More reasons to retire to Mexico – they’re building homes just like here in America
Retiring in Mexico: No Longer Just a Dream

by Phoebe Chongchua
“Sounds so simple I just got to go,” James Taylor sings about Mexico. That’s exactly what the developers of a new American-developed, full-ownership, beachfront, active adult community in Mexico are hoping seniors will do.

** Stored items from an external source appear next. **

(** * Pod BLE session engine: a shallow embedding of [windows/pod_ble_core.cpp]

    The development follows the class [PodBLECore]: the address codec used by
    [OnAdvertisementReceived] and [Connect], the packet reassembler
    ([ProcessPacket], [FinishMessage]), Smart Peek ([PerformSmartPeek],
    [SnapToStandardInterval]), the watchdog loop and the session operations
    ([DownloadFile], [CancelDownload], [Disconnect]).

    Integers are [Z] with the C++ conversions written out, bytes are
    [Byte.byte], [std::string] is a list of characters, the members of the
    class are a record, and member functions are computations in a small
    monad that threads the object, collects the calls made to the outside
    (callbacks, GATT writes, detached threads) and propagates C++
    exceptions. *)

From Stdlib Require Import ZArith List Strings.String Strings.Ascii Strings.Byte Bool Lia Floats Uint63.
Import ListNotations.
Open Scope Z_scope.

(** ** Machine integers and bytes *)

Module Cxx.

(** C++ exceptions that the modelled code can raise. *)
Inductive exn : Type :=
| invalid_argument   (* std::stoul: no conversion could be performed *)
| out_of_range       (* std::stoul: value does not fit unsigned long *)
| system_error       (* std::thread::join on the calling thread *)
| hresult_error      (* a failed WinRT call *)
| length_error.      (* std::vector::reserve beyond max_size() *)

Inductive result (A : Type) : Type :=
| Ok (a : A)
| Throw (e : exn).
Arguments Ok {A} a.
Arguments Throw {A} e.

Definition u8 (b : byte) : Z := Z.of_N (Byte.to_N b).

Definition UINT32_MOD : Z := 2 ^ 32.
Definition UINT64_MOD : Z := 2 ^ 64.
(** [unsigned long] is 32 bits wide on Windows (LLP64). *)
Definition ULONG_MAX : Z := 2 ^ 32 - 1.
Definition INT64_MAX : Z := 2 ^ 63 - 1.

Definition to_uint32 (z : Z) : Z := z mod UINT32_MOD.
Definition to_uint64 (z : Z) : Z := z mod UINT64_MOD.
(** Conversion to [int]: reduction modulo 2^32 into [-2^31, 2^31). *)
Definition to_int (z : Z) : Z := (z + 2 ^ 31) mod UINT32_MOD - 2 ^ 31.

(** [b0 | (b1 << 8) | (b2 << 16) | (b3 << 24)] on promoted bytes, before
    the conversion to the destination type. *)
Definition le32 (b0 b1 b2 b3 : byte) : Z :=
  Z.lor (u8 b0) (Z.lor (Z.shiftl (u8 b1) 8)
    (Z.lor (Z.shiftl (u8 b2) 16) (Z.shiftl (u8 b3) 24))).

Definition le16 (b0 b1 : byte) : Z := Z.lor (u8 b0) (Z.shiftl (u8 b1) 8).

“We chose Mexico for a couple of reasons. One, we know that it’s a major second-home destination for people in the 50-plus demographic anyway and what isn’t [developed] down there is the active-adult community. That’s just a very rare breed down there,” says Lee Ratta, Senior Vice President Organizational Advancement, Front Porch.

So Front Porch Development Company set out to create something very unique in Mexico.

“We actually had someone approach us from Mexico,” says Ratta. She says that Grupo Krone, a very-well-known major company in Mexico, is partnering with Front Porch to create Luma.

When completed Luma will offer more than 400 residences located on Mexico’s Pacific Coast in Nuevo Vallarta which is just 15 minutes north of Puerto Vallarta Airport and 30 minutes north of Puerto Vallarta.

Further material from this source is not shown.